Sixth Republic?

10 April 2006



French Government Caves in on Labor Laws

The French Government’s new labor law that made it easier to fire young people from their first jobs is no more. Prime Minister Dominique de Villepin and President Jacques Chirac had to withdraw it after intense street protests. The left, the unions, the students and their sympathizers have won the day. However, that doesn’t change the fact that one in four French youths doesn’t have work.

France has failed to solve the jobs question that arose about 25 years ago. Simply put, there isn’t enough work to go around given the high non-wage costs and the difficulty in firing workers who aren’t performing. As a result, management prefers to automate as much as possible. Indeed, the French have 80% capital per worker than the British. Productivity has risen dramatically to cover up the high unemployment. However, there are limits to the efficiency of trading productivity for another worker.

France suffers from what some call a classic “insider-outsider” problem. Outsiders can’t get in very easily, and once in, workers get a 35-hour week, loads of computers and such with which to work and that lasts until they retire. So, needless to say, the insiders vote to keep the status quo. As a result, the French economy has created just 2.5 million jobs in the last decade, hardly an inspiring result. Two-thirds of French people in a recent poll said their ambition was to become a civil servant, which suggests the problem is cultural. With all its flaws, it is the free-market and small business that creates the most jobs the quickest, if the laws permit it.

So, young Frenchmen and Frenchwomen have long-term unemployment as a feature of their regular life. A great many, some 15,000 per month, leave France for the opportunities of the UK. According to the Guardian, “About two-thirds of the French moving to Britain are under 36, and three-quarters are single. They are often qualified mathematicians or engineers.” The EU is a wonderful thing, allowing France to export its ambitious and educated youth.

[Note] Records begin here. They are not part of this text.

Definition thread_left (t : thread) : nat :=
  match th_phase t with Loaded _ _ => 5 | Holding _ => 4 | Running _ => 3 | Closing _ => 2 | Released => 1 end.
Definition threads_left (th : gmap nat thread) : nat := map_fold (λ _ t n, thread_left t + n) 0 th.
Definition loop_left (l : listener) : nat := match ls_loop l with LoopEnded => 0 | Accepting _ => 1 | BackingOff _ | Handling _ => 2 end.
Definition loops_left (ls : list listener) : nat := sum_list_with loop_left ls.
#[local] Arguments loops_left : simpl never.
#[local] Arguments threads_left : simpl never.
Definition stop_left (p : proxy) : nat :=
  threads_left (srv_threads (p_srv p)) + loops_left (p_listeners p) +
  match p_stop p with
  | NotStopped => 0
  | Closing_ todo => 4 + length todo + size (srv_threads (p_srv p))
  | AwaitDrain => 3 + size (srv_threads (p_srv p))
  | Forcing _ todo => 1 + length todo
  | Stopped _ => 0
  end.
Lemma threads_left_delete th id t : th !! id = Some t → threads_left th = thread_left t + threads_left (delete id th).
Proof. intros Hid. unfold threads_left. rewrite (map_fold_delete_L _ _ id t th); [done|intros; lia|done]. Qed.
Lemma threads_left_insert th id t t' : th !! id = Some t → threads_left (<[id := t']> th) + thread_left t = threads_left th + thread_left t'.
Proof.
  intros Hid. rewrite (threads_left_delete th id t Hid), (threads_left_delete (<[id := t']> th) id t') by apply lookup_insert_eq.
  rewrite delete_insert_eq. lia.
Qed.
Lemma loops_left_insert ls i l k : ls !! i = Some l → loops_left (<[i := with_loop l k]> ls) + loop_left l = loops_left ls + loop_left (with_loop l k).
Proof.
  unfold loops_left. revert i. induction ls as [|x ls IH]; intros [|i] Hi; [done..|injection Hi as ->; cbn; lia|].
  specialize (IH i Hi). change (<[S i := with_loop l k]> (x :: ls)) with (x :: <[i := with_loop l k]> ls). cbn [sum_list_with]. lia.
Qed.
Lemma loops_left_closed ls i : loops_left (alter close_listener i ls) = loops_left ls.
Proof. unfold loops_left. revert i. induction ls as [|x ls IH]; intros [|i]; [done..|].
  change (alter close_listener (S i) (x :: ls)) with (x :: alter close_listener i ls). cbn [sum_list_with]. by rewrite IH. Qed.
Lemma size_delete_some (th : gmap nat thread) id t : th !! id = Some t → size th = S (size (delete id th)).
Proof. intros Hid. rewrite <-(insert_delete_id th id t Hid) at 1. apply map_size_insert_None, lookup_delete_eq. Qed.

(** One thread or one loop with less to do. *)
Lemma stop_left_less p p' : p_stop p' = p_stop p → size (srv_threads (p_srv p')) ≤ size (srv_threads (p_srv p)) →
  threads_left (srv_threads (p_srv p')) + loops_left (p_listeners p') < threads_left (srv_threads (p_srv p)) + loops_left (p_listeners p) →
  stop_left p' < stop_left p.
Proof. intros E Hs Hl. unfold stop_left. rewrite E. destruct (p_stop p); lia. Qed.
Lemma session_less p s id t t' : srv_threads (p_srv p) !! id = Some t → srv_threads s = <[id := t']> (srv_threads (p_srv p)) → thread_left t' < thread_left t →
  stop_left (with_srv p s) < stop_left p.
Proof.
  intros Hid Hs Hl. apply stop_left_less; [done| |]; cbn; rewrite Hs; [rewrite map_size_insert_Some by eauto; done|].
  pose proof (threads_left_insert _ _ _ t' Hid). lia.
Qed.
Lemma loop_less_at p s i l k : p_listeners p !! i = Some l → size (srv_threads s) ≤ size (srv_threads (p_srv p)) →
  threads_left (srv_threads s) + loop_left (with_loop l k) < threads_left (srv_threads (p_srv p)) + loop_left l →
  stop_left (with_accept p s i l k) < stop_left p.
Proof. intros Hi Hs Hl. apply stop_left_less; [done..|]. cbn [p_srv p_listeners with_accept]. pose proof (loops_left_insert _ _ _ k Hi). lia. Qed.
Lemma loop_less p p' : srv_stopping (p_srv p) = true → loop_step p p' → stop_left p' < stop_left p.
Proof.
  intros Hst.
  destruct 1 as [i l delay id remote Hi Hl Hid|i l delay closed Hi Hl Hc|i l id t rt remote Hi Hl Hid Hp|i l id t source Hi Hl Hid Hp
    |i l delay Hi Hl|i l delay Hi Hl Hc]; assert (loop_left l = match ls_loop l with LoopEnded => 0 | Accepting _ => 1 | _ => 2 end) as Hw by done;
    rewrite Hl in Hw; apply loop_less_at; try done; rewrite ?Hw.
  - unfold accept_conn. by rewrite Hst.
  - unfold accept_conn. rewrite Hst. cbn. lia.
  - rewrite Hst, orb_true_r. cbn. lia.
  - destruct (screen_threads (p_srv p) id t rt remote) as (_&_&[->|[source ->]]); [rewrite (size_delete_some _ _ _ Hid); lia|].
    by rewrite map_size_insert_Some by eauto.
  - destruct (screen_threads (p_srv p) id t rt remote) as (_&_&[Hth|[source Hth]]); rewrite !Hth.
    + rewrite lookup_delete_eq, (threads_left_delete _ _ _ Hid). unfold thread_left. rewrite Hp. cbn. lia.
    + rewrite lookup_insert_eq. pose proof (threads_left_insert _ _ _ {| th_labels := th_labels t; th_phase := Holding source |} Hid) as Hx.
      unfold thread_left in Hx. rewrite Hp in Hx. cbn in Hx |- *. lia.
  - cbn. unfold set_phase. cbn. by rewrite map_size_insert_Some by eauto.
  - pose proof (threads_left_insert _ _ _ {| th_labels := th_labels t; th_phase := Running source |} Hid) as Hx.
    unfold thread_left in Hx. rewrite Hp in Hx. cbn in Hx |- *. unfold set_phase. cbn. lia.
  - cbn. lia.
  - cbn. lia.
Qed.
Lemma stop_less R rt p p' : proxy_inv R rt p → srv_stopping (p_srv p) = true → server_ok (p_srv p) → stop_step p p' → p' ≠ p → stop_left p' < stop_left p.
Proof.
  intros Hinv Hst Hok. destruct 1 as [|i todo E|E Hl|E Hdr|E|remaining id todo E|remaining E Hdr]; intros Hne.
  - unfold Stop_call, Stop_begin in Hne. by rewrite Hst in Hne.
  - unfold stop_left. cbn. rewrite E, loops_left_closed. cbn. lia.
  - unfold stop_left. cbn. rewrite E. cbn. lia.
  - unfold stop_left. cbn. rewrite E. cbn. lia.
  - unfold stop_left. cbn. rewrite E. assert (length (elements (srv_sessions (p_srv p))) ≤ size (srv_threads (p_srv p))); [|lia].
    rewrite <-size_dom. change (length (elements ?x)) with (size x). apply subseteq_size. intros id (t&Ht&_)%(proj2 Hok). by apply elem_of_dom_2 in Ht.
  - unfold stop_left. cbn. rewrite E. cbn. lia.
  - unfold stop_left. cbn. rewrite E. cbn. lia.
Qed.
Lemma advance_less R rt p p' : proxy_inv R rt p → srv_stopping (p_srv p) = true → server_ok (p_srv p) → advance p p' → stop_left p' < stop_left p.
Proof.
  intros Hinv Hst Hok. destruct 1 as [id t source Hid Hp|id t source Hid Hp|id t Hid Hp|p' Hl|p' Hs Hne].
  - eapply session_less; [done..|]. unfold thread_left. rewrite Hp. cbn. lia.
  - eapply session_less; [done..|]. unfold thread_left. rewrite Hp. cbn. lia.
  - apply stop_left_less; [done| |]; cbn.
    + rewrite (size_delete_some _ _ _ Hid). lia.
    + rewrite (threads_left_delete _ _ _ Hid). unfold thread_left at 1. rewrite Hp. lia.
  - by apply loop_less.
  - by eapply stop_less.
Qed.
(** The steps that do not depend on a client, on a backend or on luck.  [Accept] is sure to
    return only on a listener that was closed, and a handler only when [Stop] closed its
    session and cancelled the root context; the timers of a back-off and of the grace
    period fire, and what is then left to do is the program's own. *)
Inductive obliged (p : proxy) : proxy → Prop :=
| ob_closed i l delay : p_listeners p !! i = Some l → ls_loop l = Accepting delay → ls_closed l = true → obliged p (accept_failed p i l delay true)
| ob_screen i l id t rt remote : p_listeners p !! i = Some l → ls_loop l = Handling id → srv_threads (p_srv p) !! id = Some t →
    th_phase t = Loaded rt remote → obliged p (screened p i l id t rt remote)
| ob_register i l id t source : p_listeners p !! i = Some l → ls_loop l = Handling id → srv_threads (p_srv p) !! id = Some t →
    th_phase t = Holding source → obliged p (spawned p i l id t source)
| ob_timer i l delay : p_listeners p !! i = Some l → ls_loop l = BackingOff delay → obliged p (with_accept p (p_srv p) i l (Accepting delay))
| ob_forced id t source : srv_threads (p_srv p) !! id = Some t → th_phase t = Running source → p_cancelled p = true → id ∈ p_forced p →
    obliged p (with_srv p (close_session (p_srv p) id t source))
| ob_release id t source : srv_threads (p_srv p) !! id = Some t → th_phase t = Closing source → obliged p (with_srv p (release_slot (p_srv p) id t source))
| ob_end id t : srv_threads (p_srv p) !! id = Some t → th_phase t = Released → obliged p (with_srv p (end_session (p_srv p) id))
| ob_stop p' : stop_step p p' → p' ≠ p → obliged p p'.
Lemma obliged_advance p p' : obliged p p' → advance p p'.
Proof.
  destruct 1; [apply adv_loop, loop_fail; by auto|by eapply adv_loop, loop_screen|by eapply adv_loop, loop_register|by eapply adv_loop, loop_timer
    |by eapply adv_close|by eapply adv_release|by eapply adv_end|by apply adv_stop].
Qed.
(** While [Stop] has not returned somebody is obliged to move. *)
Lemma loop_obliged R rt p i l : proxy_inv R rt p → p_listeners p !! i = Some l → ls_closed l = true → ls_loop l ≠ LoopEnded → ∃ p', obliged p p'.
Proof.
  intros [_ [Ho _] _ _] Hi Hcl Hl. destruct (ls_loop l) as [d|id|d|] eqn:E; [| | |done].
  - eexists. by eapply ob_closed.
  - destruct (proj2 (Ho id)) as (t&Ht&Hr); [by exists i, l|]. destruct (th_phase t) as [rt0 remote|source|source|source|] eqn:Hp;
      try (unfold registered in Hr; by rewrite Hp in Hr); eexists; [by eapply ob_screen|by eapply ob_register].
  - eexists. by eapply ob_timer.
Qed.
Lemma session_obliged p id t : srv_threads (p_srv p) !! id = Some t → registered t = true → p_cancelled p = true → id ∈ p_forced p → ∃ p', obliged p p'.
Proof.
  intros Hid Hr Hc Hf. unfold registered in Hr. destruct (th_phase t) eqn:Hp; try done; eexists; [by eapply ob_forced|by eapply ob_release|by eapply ob_end].
Qed.
Lemma stop_moves p p' : stop_step p p' → p_stop p' ≠ p_stop p → ∃ p'', obliged p p''.
Proof. intros Hs Hne. exists p'. apply ob_stop; [done|]. by intros ->. Qed.
Lemma stop_obliged R rt p : proxy_inv R rt p → srv_stopping (p_srv p) = true → server_ok (p_srv p) → (∃ n, p_stop p = Stopped n) ∨ ∃ p', obliged p p'.
Proof.
  intros Hinv Hst Hok. pose proof Hinv as [_ _ _ [Hst' Hstop]].
  destruct (p_stop p) as [|[|i todo]| |remaining [|id todo]|n] eqn:E; [congruence|right..|eauto].
  - destruct (decide (Forall (λ l, loop_left l = 0) (p_listeners p))) as [Hl|Hn].
    + rewrite Forall_lookup in Hl. apply (stop_moves p (with_stop p AwaitDrain)); [|by rewrite E]. apply stop_loops; [done|].
      intros i l Hi. specialize (Hl i l Hi). unfold loop_left in Hl. by destruct (ls_loop l).
    + apply not_Forall_Exists, Exists_exists in Hn as (l&(i&Hi)%list_elem_of_lookup&Hl); [|intros ?; apply _].
      destruct Hstop as [_ Hcl]. destruct (Hcl i l Hi) as [Hc|?%elem_of_nil]; [|done].
      eapply loop_obliged; [done..|]. intros El. destruct Hl. cbn. unfold loop_left. by rewrite El.
  - eapply stop_moves; [by apply (stop_closes p i todo)|]. rewrite E. cbn. intros [= Heq]. by apply (list_cons_neq i todo).
  - eapply stop_moves; [by apply stop_expires|]. by rewrite E.
  - destruct (decide (map_Forall (λ _ t, registered t = false) (srv_threads (p_srv p)))) as [Hd|Hd].
    + eapply stop_moves; [by apply stop_ends|]. by rewrite E.
    + apply map_not_Forall in Hd as (id&t&Hid&Hr); [|intros; apply _]. apply not_false_iff_true in Hr.
      destruct Hstop as (_&Hc&_&Hse&done_&Hrem&Hf). rewrite app_nil_r in Hrem. subst done_.
      eapply session_obliged; [done..|]. rewrite Hf. apply Hse, (proj2 Hok). by exists t.
  - eapply stop_moves; [by apply (stop_forces p remaining id todo)|]. rewrite E. cbn. intros [= Heq]. by apply (list_cons_neq id todo).
Qed.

The future for the French economy is going to be dictated by politics; this is true for every nation, no matter what the Marxists may preach about economic determinism, but it is especially true for France. The current government is mortally wounded here, the president is the lamest of ducks now, and there is a sense in which power has moved from the government to the various interest groups in France. The Fourth Republic fell under such circumstances.